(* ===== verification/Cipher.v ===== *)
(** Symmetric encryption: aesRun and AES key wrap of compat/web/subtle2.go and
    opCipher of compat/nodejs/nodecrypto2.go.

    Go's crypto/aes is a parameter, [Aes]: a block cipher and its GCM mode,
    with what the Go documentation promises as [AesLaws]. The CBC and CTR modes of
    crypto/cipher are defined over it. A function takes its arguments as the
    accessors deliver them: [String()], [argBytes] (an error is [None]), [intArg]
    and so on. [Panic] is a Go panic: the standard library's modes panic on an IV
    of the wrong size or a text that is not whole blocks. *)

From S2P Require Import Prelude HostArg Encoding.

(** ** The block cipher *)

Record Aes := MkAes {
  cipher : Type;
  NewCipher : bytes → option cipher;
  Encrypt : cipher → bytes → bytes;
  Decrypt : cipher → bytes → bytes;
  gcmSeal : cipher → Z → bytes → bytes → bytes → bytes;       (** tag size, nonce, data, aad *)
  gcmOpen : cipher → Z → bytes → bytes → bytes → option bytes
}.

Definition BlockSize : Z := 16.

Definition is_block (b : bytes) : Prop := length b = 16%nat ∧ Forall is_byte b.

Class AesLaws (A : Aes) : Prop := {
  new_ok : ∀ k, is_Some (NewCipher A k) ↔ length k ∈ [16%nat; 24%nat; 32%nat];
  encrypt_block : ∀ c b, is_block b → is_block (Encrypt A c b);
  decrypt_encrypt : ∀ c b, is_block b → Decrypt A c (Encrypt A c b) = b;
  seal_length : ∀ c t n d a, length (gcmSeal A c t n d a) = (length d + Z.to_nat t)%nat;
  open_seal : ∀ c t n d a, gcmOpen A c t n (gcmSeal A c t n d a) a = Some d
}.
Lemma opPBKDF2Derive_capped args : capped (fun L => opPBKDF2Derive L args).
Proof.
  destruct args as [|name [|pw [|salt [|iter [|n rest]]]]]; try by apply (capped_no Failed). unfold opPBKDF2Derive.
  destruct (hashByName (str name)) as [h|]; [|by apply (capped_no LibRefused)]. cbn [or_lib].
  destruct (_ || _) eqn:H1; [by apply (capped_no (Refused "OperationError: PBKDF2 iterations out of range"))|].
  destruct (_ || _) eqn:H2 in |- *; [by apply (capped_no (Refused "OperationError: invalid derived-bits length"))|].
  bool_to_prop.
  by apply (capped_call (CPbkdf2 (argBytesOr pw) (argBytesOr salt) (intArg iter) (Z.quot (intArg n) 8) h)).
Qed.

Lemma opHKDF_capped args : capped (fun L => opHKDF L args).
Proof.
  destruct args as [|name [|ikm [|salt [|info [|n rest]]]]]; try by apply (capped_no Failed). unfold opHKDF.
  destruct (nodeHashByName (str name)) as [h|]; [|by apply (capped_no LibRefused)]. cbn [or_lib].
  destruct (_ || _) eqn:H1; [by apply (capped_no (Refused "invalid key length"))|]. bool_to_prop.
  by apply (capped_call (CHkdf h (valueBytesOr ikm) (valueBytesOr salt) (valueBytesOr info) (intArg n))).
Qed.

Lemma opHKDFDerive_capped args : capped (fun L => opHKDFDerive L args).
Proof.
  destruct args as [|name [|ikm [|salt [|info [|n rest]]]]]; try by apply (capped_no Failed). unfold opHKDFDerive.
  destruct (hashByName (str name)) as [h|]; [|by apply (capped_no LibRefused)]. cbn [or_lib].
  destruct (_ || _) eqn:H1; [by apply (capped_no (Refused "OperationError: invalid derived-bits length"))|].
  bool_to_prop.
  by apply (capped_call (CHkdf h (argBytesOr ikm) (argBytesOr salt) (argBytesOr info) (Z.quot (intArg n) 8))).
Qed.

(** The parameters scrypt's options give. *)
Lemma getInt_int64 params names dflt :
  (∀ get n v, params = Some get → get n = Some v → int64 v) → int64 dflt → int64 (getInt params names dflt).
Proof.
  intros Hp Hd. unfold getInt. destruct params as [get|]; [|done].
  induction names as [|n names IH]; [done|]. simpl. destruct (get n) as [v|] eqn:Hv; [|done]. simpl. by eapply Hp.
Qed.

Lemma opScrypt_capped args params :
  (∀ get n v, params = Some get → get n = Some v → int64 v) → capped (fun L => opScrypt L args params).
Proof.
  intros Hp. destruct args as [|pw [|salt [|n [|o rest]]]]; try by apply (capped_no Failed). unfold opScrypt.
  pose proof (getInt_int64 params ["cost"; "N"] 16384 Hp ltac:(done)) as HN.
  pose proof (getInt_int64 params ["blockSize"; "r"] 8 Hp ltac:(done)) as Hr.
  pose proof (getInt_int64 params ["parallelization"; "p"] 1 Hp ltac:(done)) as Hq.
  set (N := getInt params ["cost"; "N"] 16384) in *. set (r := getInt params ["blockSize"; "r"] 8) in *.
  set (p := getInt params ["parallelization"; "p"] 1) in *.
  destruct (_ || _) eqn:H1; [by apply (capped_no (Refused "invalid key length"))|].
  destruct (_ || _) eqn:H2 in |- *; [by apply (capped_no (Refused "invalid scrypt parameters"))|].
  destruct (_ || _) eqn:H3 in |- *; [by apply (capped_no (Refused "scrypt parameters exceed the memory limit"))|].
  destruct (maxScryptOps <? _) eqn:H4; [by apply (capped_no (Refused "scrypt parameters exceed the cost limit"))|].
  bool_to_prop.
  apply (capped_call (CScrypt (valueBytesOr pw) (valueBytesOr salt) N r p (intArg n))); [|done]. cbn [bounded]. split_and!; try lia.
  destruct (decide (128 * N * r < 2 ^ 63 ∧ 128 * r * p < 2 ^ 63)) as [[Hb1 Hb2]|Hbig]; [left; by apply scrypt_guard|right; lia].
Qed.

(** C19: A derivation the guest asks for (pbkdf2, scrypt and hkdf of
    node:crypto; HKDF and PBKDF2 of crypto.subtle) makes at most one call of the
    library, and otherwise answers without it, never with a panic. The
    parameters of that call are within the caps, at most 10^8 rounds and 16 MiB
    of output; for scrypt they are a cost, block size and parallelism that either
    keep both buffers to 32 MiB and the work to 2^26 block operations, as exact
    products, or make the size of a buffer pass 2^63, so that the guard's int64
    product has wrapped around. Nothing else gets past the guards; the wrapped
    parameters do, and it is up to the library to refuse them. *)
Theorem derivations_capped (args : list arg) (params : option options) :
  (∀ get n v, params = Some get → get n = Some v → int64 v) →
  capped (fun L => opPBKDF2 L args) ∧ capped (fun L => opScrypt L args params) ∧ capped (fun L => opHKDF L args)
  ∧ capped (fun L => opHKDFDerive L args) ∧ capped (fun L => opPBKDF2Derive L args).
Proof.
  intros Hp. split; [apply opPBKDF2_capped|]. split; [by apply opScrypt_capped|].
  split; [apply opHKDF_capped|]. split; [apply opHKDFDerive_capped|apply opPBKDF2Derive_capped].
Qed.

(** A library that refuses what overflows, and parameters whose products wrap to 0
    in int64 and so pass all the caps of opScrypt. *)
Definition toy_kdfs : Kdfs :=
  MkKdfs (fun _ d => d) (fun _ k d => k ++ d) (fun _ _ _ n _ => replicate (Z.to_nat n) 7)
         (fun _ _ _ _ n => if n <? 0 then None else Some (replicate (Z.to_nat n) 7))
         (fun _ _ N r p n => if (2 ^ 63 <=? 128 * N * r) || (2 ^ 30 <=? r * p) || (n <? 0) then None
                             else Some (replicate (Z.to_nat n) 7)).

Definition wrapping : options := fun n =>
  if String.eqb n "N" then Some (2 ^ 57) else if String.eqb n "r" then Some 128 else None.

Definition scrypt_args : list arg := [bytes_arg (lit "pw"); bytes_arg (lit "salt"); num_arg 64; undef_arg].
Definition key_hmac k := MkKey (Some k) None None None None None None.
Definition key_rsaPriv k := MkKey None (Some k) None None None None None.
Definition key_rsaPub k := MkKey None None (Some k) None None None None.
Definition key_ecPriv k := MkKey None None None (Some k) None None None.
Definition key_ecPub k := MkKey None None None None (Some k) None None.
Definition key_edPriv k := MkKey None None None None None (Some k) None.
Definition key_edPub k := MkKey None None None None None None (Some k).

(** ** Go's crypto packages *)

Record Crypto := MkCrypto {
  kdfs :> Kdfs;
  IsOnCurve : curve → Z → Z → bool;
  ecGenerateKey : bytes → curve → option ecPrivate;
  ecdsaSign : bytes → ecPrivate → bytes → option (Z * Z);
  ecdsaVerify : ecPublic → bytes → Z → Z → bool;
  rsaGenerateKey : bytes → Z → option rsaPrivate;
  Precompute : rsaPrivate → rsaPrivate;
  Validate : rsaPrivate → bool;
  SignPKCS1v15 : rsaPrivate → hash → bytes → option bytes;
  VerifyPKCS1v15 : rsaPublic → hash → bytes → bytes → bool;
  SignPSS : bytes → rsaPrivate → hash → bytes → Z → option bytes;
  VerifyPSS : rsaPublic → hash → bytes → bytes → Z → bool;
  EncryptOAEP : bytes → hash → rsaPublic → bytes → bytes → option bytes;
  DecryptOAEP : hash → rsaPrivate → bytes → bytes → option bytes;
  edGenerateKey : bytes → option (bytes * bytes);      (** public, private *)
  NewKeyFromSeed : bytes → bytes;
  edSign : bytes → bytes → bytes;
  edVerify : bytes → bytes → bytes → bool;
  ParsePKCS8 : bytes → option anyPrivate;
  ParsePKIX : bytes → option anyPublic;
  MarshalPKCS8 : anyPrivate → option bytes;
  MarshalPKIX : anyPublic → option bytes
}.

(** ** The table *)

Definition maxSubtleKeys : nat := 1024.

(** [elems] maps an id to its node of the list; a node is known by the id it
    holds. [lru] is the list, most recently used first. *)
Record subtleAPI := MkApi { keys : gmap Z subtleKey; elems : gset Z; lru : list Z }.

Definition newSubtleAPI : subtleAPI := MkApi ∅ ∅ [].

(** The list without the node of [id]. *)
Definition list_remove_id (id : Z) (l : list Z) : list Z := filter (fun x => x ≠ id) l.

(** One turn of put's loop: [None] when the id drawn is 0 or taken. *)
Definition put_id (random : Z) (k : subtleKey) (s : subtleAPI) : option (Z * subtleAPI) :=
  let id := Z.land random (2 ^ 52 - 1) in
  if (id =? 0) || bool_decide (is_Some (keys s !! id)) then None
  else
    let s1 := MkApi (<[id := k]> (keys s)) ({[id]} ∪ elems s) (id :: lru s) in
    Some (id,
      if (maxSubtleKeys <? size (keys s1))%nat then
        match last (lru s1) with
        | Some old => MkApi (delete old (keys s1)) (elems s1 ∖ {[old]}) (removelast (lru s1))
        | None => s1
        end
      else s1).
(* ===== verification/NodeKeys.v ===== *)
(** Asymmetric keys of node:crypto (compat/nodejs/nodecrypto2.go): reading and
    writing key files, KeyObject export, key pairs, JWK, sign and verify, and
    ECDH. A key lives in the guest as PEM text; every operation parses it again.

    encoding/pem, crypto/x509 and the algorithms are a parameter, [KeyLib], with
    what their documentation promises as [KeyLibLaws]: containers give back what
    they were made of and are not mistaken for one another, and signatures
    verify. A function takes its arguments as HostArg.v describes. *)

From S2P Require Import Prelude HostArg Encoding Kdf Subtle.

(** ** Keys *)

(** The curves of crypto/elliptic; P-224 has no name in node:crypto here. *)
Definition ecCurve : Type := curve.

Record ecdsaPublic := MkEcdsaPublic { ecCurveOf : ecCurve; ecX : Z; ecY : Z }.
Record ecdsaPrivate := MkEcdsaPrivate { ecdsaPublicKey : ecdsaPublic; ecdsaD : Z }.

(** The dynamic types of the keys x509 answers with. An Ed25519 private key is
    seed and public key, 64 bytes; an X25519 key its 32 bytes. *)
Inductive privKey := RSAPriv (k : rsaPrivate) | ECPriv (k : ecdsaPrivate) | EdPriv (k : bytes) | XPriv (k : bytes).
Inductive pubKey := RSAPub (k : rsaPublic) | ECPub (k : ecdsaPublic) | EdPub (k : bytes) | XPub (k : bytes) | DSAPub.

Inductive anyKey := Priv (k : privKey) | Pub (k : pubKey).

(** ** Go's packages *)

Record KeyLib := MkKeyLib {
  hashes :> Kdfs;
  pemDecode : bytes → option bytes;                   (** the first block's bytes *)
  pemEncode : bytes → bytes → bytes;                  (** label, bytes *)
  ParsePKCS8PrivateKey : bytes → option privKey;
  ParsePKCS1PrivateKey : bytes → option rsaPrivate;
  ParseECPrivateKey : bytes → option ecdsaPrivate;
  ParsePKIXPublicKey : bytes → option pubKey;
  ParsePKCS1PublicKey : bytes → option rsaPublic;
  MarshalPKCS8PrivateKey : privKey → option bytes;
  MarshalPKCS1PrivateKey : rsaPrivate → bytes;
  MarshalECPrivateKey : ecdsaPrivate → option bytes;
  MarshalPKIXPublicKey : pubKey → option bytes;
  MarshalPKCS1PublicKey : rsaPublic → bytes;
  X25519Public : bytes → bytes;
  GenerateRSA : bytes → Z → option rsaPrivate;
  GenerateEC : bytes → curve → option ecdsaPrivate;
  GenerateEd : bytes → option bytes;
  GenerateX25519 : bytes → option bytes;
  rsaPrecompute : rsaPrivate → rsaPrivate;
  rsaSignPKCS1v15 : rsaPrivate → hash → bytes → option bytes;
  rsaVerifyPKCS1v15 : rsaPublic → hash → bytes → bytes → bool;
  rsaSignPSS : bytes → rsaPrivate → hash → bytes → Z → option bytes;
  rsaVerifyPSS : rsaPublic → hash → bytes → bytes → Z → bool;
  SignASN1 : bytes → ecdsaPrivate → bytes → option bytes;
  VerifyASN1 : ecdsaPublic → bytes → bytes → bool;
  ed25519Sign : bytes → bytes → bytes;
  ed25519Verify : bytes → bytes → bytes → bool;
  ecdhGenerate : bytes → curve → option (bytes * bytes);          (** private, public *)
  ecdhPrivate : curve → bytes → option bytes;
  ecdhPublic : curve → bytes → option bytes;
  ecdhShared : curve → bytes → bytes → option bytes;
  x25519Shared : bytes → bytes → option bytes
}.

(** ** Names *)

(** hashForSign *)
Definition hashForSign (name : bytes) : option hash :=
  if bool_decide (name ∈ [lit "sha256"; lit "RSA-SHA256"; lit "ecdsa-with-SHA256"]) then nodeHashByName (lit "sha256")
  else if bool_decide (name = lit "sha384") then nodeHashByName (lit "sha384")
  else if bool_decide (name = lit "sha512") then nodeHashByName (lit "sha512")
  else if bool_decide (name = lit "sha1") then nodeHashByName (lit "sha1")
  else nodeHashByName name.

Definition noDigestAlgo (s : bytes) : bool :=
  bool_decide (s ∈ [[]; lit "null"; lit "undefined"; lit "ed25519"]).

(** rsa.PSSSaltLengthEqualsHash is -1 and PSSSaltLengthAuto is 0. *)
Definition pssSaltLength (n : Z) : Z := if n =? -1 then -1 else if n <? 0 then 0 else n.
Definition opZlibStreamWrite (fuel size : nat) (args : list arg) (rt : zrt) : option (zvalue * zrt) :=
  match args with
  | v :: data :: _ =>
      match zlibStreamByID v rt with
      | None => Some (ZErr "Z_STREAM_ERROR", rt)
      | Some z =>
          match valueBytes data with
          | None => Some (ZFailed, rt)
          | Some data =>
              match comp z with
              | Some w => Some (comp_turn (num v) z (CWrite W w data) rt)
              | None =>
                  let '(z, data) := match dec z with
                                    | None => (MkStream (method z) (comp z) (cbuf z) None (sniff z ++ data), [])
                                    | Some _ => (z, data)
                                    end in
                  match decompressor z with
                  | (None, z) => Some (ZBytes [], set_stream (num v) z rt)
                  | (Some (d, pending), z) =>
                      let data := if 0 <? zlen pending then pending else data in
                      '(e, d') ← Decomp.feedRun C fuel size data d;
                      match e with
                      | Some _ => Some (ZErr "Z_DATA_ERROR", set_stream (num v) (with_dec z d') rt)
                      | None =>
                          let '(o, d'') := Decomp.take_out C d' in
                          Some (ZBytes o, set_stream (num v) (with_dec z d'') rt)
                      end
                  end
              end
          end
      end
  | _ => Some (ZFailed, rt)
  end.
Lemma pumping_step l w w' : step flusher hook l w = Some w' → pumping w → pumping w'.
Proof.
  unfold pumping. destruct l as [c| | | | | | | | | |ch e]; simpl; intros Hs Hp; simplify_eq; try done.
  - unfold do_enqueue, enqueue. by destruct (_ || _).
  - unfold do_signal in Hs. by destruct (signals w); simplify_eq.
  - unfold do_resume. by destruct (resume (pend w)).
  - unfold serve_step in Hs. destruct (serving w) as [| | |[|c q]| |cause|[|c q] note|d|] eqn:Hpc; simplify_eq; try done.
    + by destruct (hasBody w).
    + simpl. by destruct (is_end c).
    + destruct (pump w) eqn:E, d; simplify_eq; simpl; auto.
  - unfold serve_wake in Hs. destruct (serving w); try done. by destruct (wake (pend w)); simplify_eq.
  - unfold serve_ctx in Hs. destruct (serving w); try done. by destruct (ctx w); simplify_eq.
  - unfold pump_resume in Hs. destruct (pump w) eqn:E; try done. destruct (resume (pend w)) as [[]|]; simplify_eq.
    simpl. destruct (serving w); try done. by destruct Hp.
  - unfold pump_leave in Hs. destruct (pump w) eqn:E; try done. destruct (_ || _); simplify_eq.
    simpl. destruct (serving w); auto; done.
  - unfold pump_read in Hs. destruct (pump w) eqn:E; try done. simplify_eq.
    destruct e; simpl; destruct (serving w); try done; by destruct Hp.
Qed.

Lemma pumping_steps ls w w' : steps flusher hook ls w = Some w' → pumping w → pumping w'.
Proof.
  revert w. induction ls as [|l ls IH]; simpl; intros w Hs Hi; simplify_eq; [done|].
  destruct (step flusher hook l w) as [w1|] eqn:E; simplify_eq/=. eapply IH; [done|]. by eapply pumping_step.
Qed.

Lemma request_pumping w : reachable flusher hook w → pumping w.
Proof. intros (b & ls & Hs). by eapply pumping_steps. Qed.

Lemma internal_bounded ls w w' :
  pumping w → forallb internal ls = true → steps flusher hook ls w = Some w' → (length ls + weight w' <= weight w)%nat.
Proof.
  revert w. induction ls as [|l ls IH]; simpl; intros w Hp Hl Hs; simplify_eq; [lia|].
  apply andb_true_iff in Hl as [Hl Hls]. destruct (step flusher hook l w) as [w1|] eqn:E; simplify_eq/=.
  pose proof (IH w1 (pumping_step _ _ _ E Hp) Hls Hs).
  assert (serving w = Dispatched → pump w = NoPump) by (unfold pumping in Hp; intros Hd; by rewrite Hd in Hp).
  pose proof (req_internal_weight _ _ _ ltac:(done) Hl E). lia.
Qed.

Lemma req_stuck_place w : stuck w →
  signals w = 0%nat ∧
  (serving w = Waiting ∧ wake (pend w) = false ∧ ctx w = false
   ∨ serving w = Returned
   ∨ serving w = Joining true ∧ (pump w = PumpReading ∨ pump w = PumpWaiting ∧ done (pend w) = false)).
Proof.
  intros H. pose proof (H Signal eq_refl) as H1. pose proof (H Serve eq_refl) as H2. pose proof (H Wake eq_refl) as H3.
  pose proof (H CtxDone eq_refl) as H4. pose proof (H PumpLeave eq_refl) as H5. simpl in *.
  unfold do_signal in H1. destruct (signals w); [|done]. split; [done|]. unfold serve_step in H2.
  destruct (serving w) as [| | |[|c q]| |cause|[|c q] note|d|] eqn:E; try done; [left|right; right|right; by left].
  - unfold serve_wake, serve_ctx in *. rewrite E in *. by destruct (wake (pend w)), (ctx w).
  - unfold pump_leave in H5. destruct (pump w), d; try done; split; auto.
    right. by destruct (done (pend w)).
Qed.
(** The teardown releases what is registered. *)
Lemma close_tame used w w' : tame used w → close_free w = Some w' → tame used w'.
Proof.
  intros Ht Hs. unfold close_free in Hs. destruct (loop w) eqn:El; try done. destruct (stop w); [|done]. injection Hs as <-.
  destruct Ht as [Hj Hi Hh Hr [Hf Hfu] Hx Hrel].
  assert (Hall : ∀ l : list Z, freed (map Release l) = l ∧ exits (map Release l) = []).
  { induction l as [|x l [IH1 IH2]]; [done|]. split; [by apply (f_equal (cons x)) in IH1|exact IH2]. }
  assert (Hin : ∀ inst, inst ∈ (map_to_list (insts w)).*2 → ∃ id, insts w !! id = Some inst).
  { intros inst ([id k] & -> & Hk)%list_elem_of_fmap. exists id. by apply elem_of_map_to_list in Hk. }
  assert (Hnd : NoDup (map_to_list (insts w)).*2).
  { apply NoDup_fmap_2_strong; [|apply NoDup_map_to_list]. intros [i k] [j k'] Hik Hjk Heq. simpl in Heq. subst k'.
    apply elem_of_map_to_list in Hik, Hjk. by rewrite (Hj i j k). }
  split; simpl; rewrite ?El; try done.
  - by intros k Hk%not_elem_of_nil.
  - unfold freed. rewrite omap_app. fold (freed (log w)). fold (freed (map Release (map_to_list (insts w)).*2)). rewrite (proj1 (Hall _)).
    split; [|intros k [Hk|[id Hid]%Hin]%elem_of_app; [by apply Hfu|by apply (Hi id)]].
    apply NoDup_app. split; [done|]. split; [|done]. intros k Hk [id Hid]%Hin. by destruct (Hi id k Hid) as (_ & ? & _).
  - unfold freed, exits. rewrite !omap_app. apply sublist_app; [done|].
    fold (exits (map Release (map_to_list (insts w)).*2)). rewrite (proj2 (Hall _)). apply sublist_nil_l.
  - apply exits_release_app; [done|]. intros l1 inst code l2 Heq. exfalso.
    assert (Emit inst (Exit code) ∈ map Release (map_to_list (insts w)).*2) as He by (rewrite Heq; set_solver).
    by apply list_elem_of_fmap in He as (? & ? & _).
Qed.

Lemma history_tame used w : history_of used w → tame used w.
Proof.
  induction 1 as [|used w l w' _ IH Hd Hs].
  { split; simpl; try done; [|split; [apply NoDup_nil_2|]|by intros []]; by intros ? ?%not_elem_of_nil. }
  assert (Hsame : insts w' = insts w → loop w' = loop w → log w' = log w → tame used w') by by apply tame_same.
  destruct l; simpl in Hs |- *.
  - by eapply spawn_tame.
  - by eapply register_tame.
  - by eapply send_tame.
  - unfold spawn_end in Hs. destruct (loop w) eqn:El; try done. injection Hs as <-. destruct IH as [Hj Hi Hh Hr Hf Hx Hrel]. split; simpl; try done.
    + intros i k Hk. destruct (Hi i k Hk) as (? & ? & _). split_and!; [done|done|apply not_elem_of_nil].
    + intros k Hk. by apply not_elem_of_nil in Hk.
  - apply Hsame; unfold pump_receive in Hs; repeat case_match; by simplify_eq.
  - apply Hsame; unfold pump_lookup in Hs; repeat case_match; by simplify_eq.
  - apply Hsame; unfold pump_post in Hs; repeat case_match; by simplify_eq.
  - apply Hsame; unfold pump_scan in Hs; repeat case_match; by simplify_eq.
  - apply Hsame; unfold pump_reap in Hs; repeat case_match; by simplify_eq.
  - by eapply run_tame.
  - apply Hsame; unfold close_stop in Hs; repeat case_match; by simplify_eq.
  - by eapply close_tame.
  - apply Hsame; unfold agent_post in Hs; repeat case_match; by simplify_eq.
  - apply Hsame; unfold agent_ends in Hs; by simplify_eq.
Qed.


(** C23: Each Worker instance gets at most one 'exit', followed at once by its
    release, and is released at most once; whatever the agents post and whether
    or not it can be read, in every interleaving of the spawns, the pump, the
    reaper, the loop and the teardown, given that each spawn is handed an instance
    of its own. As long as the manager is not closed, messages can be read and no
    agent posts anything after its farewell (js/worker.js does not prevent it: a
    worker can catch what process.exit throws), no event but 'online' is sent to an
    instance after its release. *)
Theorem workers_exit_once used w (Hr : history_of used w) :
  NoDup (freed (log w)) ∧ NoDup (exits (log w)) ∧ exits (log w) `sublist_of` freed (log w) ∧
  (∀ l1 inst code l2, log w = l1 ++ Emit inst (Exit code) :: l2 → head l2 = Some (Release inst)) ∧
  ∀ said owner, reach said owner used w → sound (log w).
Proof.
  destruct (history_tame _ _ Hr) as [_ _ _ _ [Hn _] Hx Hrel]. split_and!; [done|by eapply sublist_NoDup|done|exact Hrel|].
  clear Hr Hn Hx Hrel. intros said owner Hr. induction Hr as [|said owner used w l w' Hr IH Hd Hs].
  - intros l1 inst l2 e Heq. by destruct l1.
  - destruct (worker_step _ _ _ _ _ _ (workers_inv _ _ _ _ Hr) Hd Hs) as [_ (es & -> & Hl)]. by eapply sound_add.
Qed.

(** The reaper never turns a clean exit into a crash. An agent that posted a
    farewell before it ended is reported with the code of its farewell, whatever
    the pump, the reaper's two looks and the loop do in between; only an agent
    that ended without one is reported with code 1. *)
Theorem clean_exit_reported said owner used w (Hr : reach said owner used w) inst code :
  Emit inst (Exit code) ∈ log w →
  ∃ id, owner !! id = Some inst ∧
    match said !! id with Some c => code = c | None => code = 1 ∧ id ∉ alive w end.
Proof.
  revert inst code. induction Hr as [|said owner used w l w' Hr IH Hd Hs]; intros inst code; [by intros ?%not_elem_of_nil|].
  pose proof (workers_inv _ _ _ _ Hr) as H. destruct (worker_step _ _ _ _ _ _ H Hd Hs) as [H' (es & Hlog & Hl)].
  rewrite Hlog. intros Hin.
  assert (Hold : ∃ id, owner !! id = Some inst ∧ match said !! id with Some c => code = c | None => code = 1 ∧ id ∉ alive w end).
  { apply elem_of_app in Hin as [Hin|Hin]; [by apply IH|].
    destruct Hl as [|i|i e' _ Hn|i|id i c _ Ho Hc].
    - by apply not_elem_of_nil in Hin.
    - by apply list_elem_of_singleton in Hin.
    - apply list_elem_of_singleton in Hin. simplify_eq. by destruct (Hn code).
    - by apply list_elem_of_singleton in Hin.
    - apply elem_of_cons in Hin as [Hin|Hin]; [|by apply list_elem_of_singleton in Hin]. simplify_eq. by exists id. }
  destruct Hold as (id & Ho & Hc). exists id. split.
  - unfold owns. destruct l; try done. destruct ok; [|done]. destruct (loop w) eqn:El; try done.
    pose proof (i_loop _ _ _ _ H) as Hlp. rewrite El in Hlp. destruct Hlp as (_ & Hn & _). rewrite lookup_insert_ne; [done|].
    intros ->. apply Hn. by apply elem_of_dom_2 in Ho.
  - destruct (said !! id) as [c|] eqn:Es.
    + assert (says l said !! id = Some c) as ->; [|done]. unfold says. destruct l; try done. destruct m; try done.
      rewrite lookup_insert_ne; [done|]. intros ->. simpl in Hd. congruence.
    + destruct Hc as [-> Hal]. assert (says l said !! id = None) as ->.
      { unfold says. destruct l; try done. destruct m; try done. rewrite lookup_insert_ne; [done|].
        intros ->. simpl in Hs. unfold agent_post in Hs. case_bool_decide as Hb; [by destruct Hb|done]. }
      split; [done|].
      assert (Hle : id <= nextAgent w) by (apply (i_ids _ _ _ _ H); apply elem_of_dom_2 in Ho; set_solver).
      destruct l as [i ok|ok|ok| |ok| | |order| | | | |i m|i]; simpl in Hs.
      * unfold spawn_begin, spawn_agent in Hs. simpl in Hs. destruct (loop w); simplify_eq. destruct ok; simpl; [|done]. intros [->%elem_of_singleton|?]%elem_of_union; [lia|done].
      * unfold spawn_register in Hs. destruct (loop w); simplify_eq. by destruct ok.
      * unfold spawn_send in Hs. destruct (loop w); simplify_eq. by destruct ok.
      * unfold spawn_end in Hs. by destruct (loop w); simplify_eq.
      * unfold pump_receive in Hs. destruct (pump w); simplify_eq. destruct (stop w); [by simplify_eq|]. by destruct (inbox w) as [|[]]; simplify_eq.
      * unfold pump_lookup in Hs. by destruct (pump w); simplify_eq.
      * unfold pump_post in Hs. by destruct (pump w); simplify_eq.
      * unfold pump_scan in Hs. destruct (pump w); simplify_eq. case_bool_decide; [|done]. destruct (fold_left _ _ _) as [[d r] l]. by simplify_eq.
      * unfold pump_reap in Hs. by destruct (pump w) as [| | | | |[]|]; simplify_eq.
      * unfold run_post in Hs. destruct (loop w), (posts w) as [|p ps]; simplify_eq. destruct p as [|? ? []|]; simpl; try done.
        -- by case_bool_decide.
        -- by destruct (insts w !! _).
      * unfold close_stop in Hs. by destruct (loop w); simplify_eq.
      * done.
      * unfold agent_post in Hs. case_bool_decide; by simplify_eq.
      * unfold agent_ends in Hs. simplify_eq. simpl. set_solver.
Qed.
* * * * *
Start at the first line of the entries above. Set down each line exactly through the one with "seal_length : ∀", and stop there.

(* ===== verification/Cipher.v ===== *)
(** Symmetric encryption: aesRun and AES key wrap of compat/web/subtle2.go and
    opCipher of compat/nodejs/nodecrypto2.go.

    Go's crypto/aes is a parameter, [Aes]: a block cipher and its GCM mode,
    with what the Go documentation promises as [AesLaws]. The CBC and CTR modes of
    crypto/cipher are defined over it. A function takes its arguments as the
    accessors deliver them: [String()], [argBytes] (an error is [None]), [intArg]
    and so on. [Panic] is a Go panic: the standard library's modes panic on an IV
    of the wrong size or a text that is not whole blocks. *)

From S2P Require Import Prelude HostArg Encoding.

(** ** The block cipher *)

Record Aes := MkAes {
  cipher : Type;
  NewCipher : bytes → option cipher;
  Encrypt : cipher → bytes → bytes;
  Decrypt : cipher → bytes → bytes;
  gcmSeal : cipher → Z → bytes → bytes → bytes → bytes;       (** tag size, nonce, data, aad *)
  gcmOpen : cipher → Z → bytes → bytes → bytes → option bytes
}.

Definition BlockSize : Z := 16.

Definition is_block (b : bytes) : Prop := length b = 16%nat ∧ Forall is_byte b.

Class AesLaws (A : Aes) : Prop := {
  new_ok : ∀ k, is_Some (NewCipher A k) ↔ length k ∈ [16%nat; 24%nat; 32%nat];
  encrypt_block : ∀ c b, is_block b → is_block (Encrypt A c b);
  decrypt_encrypt : ∀ c b, is_block b → Decrypt A c (Encrypt A c b) = b;
  seal_length : ∀ c t n d a, length (gcmSeal A c t n d a) = (length d + Z.to_nat t)%nat;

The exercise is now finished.